WORK TO BE COMPLETED. When a line in the data below includes "gmap", pick it out and copy it.

DATA FOR THIS TASK.

* * * * *

(* ===== verification/InstanceProvider.v ===== *)
(** * The instance provider (pkg/providers/instance)

    Launches, lists, tags and deletes ECS instances.  The provider caches the
    instances it has seen for fifteen seconds; a launch goes through an
    auto-provisioning group and records the offerings that were out of stock.
    The ECS service, the launch rate limiter, the registration script of the
    cluster and the system-disk filter are parameters. *)

From S2P Require Import Prelude Effects Floats GoCache UnavailableOfferings Labels Scheduling.
From S2P Require Import CloudTypes Apis Utils VSwitchProvider InstanceTypeCalc.
From S2P Require Import InstanceTypeProvider InstanceSelect.
Import instancetype.

Module instance.

(** ** types.go *)

Definition InstanceStatusPending : string := "Pending".
Definition InstanceStatusRunning : string := "Running".
Definition InstanceStatusStarting : string := "Starting".
Definition InstanceStatusStopping : string := "Stopping".
Definition InstanceStatusStopped : string := "Stopped".

Record Instance := MkInstance {
  CreationTime : Z;
  Status : string;
  ID : string;
  ImageID : string;
  Type_ : string;
  Region : string;
  Zone : string;
  CapacityType : string;
  SecurityGroupIDs : list string;
  VSwitchID : string;
  Tags : gmap string string;
}.

(** [DescribeInstancesResponseBodyInstancesInstance], the fields read. *)
Record EcsInstance := MkEcsInstance {
  ei_CreationTime : option string;
  ei_Status : option string;
  ei_InstanceId : option string;
  ei_ImageId : option string;
  ei_InstanceType : option string;
  ei_RegionId : option string;
  ei_ZoneId : option string;
  ei_SpotStrategy : option string;
  ei_SecurityGroupIds : option (list (option string));
  ei_VpcAttributes : option (option string);
  ei_Tags : option (list (option string * option string));
}.

Definition toSecurityGroupIDs (sgs : option (list (option string))) : result (list string) :=
  match sgs with
  | None => Ok []
  | Some l => rmapM deref l
  end.

Definition toVSwitchID (vpc : option (option string)) : result string :=
  match vpc with
  | None => Ok ""
  | Some id => deref id
  end.

Definition toTags (tags : option (list (option string * option string)))
    : result (gmap string string) :=
  match tags with
  | None => Ok ∅
  | Some l => rfoldM (λ m kv, k ← deref kv.1; v ← deref kv.2; Ok (<[k := v]> m)) ∅ l
  end.

(** [NewInstance]; a creation time that does not parse is logged and becomes
    the zero time. *)
Definition NewInstance (out : EcsInstance) : result Instance :=
  ct ← deref (ei_CreationTime out);
  let creationTime := match ParseISO8601 ct with Ok t => t | _ => zeroTime end in
  status ← deref (ei_Status out);
  id ← deref (ei_InstanceId out);
  image ← deref (ei_ImageId out);
  type ← deref (ei_InstanceType out);
  region ← deref (ei_RegionId out);
  zone ← deref (ei_ZoneId out);
  spot ← deref (ei_SpotStrategy out);
  sgs ← toSecurityGroupIDs (ei_SecurityGroupIds out);
  vsw ← toVSwitchID (ei_VpcAttributes out);
  tags ← toTags (ei_Tags out);
  Ok (MkInstance creationTime status id image type region zone (GetCapacityTypes spot) sgs vsw tags).

(** ** The provisioning request and its response *)

Record LaunchTemplateConfig := MkConfig { cfg_InstanceType : string; cfg_VSwitchId : string }.

Record ProvisioningRequest := MkProvisioning {
  pg_RegionId : string;
  pg_TotalTargetCapacity : string;
  pg_SpotTargetCapacity : string;
  pg_PayAsYouGoTargetCapacity : string;
  pg_LaunchTemplateConfig : list LaunchTemplateConfig;
  pg_ImageId : string;
  pg_UserData : string;
  pg_ResourceGroupId : string;
  pg_SecurityGroupIds : list string;
  pg_SystemDiskSize : option Z;
  pg_SystemDiskPerformanceLevel : option string;
  pg_LaunchTags : list (string * string);
  pg_GroupTags : list (string * string);
  pg_DiskCategories : list string;
}.

Record LaunchResult := MkLaunchResult {
  lr_ErrorCode : option string;
  lr_ErrorMsg : option string;
  lr_InstanceType : option string;
  lr_ZoneId : option string;
  lr_SpotStrategy : option string;
  lr_InstanceIds : option (list (option string));
}.
Record ProvisioningBody := MkProvisioningBody {
  pb_RequestId : option string;
  pb_LaunchResults : option (list (option LaunchResult));
}.
Record ProvisioningResponse := MkProvisioningResponse {
  pr_StatusCode : option Z;
  pr_Body : option ProvisioningBody;
}.

Record InstancesPage := MkInstancesPage {
  ip_NextToken : option string;
  ip_Instances : option (list EcsInstance);
}.

(** ** Interfaces *)

Class EcsInstances (W : Type) := {
  DescribeInstances : string → option string → W → result (option InstancesPage) * W;
  DeleteInstance : string → W → result () * W;
  AddTags : string → list (string * string) → W → result () * W;
  CreateAutoProvisioningGroup :
    ProvisioningRequest → W → result (option ProvisioningResponse) * W;
}.
(** [rate.Limiter.Wait]. *)
Class LaunchLimiter (W : Type) := limiter_Wait : W → result () * W.
(** [ack.Provider.GetNodeRegisterScript]. *)
Class RegisterScript (W : Type) :=
  GetNodeRegisterScript : gmap string string → KubeletConfiguration → W → result string * W.
(** [imagefamily.Resolver]: a filter that keeps types it was given. *)
Class DiskResolver (W : Type) := {
  FilterInstanceTypesBySystemDisk :
    ECSNodeClass → list InstanceType → W → result (list InstanceType) * W;
  Filter_subset : ∀ nodeClass its w l w',
    FilterInstanceTypesBySystemDisk nodeClass its w = (Ok l, w') → ∀ it, it ∈ l → it ∈ its;
}.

* * * * *

WRITTEN RESPONSE.
  Tags : gmap string string;
    : result (gmap string string) :=
  GetNodeRegisterScript : gmap string string → KubeletConfiguration → W → result string * W.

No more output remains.